Work order:
From the first line onward, reproduce the records exactly; the final line to include is the one holding "tree_ok h ->".

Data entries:
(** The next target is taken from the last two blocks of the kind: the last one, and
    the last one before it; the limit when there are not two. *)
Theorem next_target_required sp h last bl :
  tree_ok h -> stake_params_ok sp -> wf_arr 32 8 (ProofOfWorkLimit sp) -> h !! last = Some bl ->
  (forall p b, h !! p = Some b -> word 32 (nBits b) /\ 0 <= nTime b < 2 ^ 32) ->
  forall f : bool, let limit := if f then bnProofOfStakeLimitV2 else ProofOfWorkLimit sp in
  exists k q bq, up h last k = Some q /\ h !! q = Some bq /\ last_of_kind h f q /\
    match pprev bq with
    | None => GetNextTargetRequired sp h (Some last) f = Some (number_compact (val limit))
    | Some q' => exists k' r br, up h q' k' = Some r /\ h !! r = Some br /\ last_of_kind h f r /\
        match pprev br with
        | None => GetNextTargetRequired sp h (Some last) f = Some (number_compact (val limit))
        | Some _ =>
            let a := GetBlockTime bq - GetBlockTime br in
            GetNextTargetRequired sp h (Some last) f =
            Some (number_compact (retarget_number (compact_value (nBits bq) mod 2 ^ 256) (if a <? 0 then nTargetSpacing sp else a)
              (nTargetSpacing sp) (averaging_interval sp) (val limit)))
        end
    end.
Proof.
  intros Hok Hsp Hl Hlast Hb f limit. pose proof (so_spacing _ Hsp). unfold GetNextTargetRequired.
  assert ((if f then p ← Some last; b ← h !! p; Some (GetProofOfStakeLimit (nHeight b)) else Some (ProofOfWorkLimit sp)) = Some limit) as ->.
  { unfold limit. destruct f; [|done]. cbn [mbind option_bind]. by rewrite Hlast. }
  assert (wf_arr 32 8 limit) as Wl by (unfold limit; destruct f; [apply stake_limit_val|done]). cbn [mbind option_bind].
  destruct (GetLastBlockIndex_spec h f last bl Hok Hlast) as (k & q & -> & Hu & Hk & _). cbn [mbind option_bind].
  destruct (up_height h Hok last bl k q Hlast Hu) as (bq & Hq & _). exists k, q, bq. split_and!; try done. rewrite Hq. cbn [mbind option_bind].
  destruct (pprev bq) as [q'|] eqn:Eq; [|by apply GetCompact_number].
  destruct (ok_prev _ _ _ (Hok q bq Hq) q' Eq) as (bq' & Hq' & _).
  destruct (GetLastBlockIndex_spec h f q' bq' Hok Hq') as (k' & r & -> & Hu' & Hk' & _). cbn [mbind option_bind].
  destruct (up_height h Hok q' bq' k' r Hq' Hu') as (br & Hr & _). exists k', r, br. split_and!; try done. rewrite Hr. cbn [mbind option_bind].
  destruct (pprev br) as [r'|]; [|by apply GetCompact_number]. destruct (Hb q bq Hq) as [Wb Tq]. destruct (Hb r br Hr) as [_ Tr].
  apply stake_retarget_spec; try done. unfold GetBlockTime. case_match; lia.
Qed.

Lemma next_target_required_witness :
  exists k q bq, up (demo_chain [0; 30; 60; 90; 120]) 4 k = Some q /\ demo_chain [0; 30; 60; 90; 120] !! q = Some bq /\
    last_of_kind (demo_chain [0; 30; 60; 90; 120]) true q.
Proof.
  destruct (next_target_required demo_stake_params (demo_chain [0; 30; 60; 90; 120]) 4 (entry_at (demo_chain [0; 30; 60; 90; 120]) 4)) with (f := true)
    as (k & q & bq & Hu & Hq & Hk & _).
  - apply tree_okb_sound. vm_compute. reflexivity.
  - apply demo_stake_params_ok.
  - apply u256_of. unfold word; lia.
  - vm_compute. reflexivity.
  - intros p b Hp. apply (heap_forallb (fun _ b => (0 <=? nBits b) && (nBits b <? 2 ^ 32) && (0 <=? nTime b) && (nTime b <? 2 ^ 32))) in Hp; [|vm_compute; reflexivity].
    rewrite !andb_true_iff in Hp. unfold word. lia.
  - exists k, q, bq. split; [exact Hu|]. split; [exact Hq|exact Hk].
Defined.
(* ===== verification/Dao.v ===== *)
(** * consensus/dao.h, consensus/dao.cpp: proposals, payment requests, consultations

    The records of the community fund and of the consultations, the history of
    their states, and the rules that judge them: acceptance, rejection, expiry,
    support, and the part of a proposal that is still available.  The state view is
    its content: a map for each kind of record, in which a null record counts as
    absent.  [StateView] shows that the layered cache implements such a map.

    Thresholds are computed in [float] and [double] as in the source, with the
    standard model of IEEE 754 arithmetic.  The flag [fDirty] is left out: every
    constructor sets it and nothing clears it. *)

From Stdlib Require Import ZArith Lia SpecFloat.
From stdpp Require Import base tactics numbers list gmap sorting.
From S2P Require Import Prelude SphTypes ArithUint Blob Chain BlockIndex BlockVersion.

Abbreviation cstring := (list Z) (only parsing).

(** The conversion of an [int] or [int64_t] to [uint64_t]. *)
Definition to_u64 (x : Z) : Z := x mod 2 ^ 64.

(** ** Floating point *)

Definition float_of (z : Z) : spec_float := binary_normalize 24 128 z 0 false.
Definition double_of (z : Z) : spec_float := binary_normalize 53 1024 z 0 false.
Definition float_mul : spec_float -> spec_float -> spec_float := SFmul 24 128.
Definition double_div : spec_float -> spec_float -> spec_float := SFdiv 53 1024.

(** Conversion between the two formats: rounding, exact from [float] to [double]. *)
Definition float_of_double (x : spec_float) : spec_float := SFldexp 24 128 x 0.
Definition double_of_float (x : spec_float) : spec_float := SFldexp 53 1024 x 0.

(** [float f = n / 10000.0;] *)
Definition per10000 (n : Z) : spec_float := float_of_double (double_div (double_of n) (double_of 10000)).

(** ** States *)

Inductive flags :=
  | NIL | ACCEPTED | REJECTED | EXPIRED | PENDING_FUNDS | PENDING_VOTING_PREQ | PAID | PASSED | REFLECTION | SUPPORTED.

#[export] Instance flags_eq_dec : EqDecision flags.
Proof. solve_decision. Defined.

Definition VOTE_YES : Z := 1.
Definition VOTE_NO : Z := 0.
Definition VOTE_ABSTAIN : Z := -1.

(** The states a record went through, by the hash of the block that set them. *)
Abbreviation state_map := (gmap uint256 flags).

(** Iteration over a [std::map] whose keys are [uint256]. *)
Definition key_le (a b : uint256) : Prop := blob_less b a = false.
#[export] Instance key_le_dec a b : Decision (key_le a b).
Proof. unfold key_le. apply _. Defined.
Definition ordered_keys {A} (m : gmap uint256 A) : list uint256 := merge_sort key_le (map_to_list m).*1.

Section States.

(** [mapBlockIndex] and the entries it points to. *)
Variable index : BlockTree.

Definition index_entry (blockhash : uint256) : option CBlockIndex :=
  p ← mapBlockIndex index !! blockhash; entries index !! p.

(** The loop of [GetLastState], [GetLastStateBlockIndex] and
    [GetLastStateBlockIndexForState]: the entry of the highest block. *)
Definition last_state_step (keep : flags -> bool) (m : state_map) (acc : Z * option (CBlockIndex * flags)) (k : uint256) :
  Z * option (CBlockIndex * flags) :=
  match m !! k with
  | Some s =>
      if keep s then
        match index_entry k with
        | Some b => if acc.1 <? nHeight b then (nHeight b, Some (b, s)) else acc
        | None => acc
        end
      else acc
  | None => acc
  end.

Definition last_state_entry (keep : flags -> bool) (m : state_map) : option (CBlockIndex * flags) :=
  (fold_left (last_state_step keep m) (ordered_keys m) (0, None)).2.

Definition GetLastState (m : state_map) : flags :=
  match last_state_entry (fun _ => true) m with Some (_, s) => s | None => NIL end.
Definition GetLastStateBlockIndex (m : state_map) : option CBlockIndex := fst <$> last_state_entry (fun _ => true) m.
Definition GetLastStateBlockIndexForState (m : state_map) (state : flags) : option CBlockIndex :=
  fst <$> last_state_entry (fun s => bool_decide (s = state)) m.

Written reply:
(** The next target is taken from the last two blocks of the kind: the last one, and
    the last one before it; the limit when there are not two. *)
Theorem next_target_required sp h last bl :
  tree_ok h -> stake_params_ok sp -> wf_arr 32 8 (ProofOfWorkLimit sp) -> h !! last = Some bl ->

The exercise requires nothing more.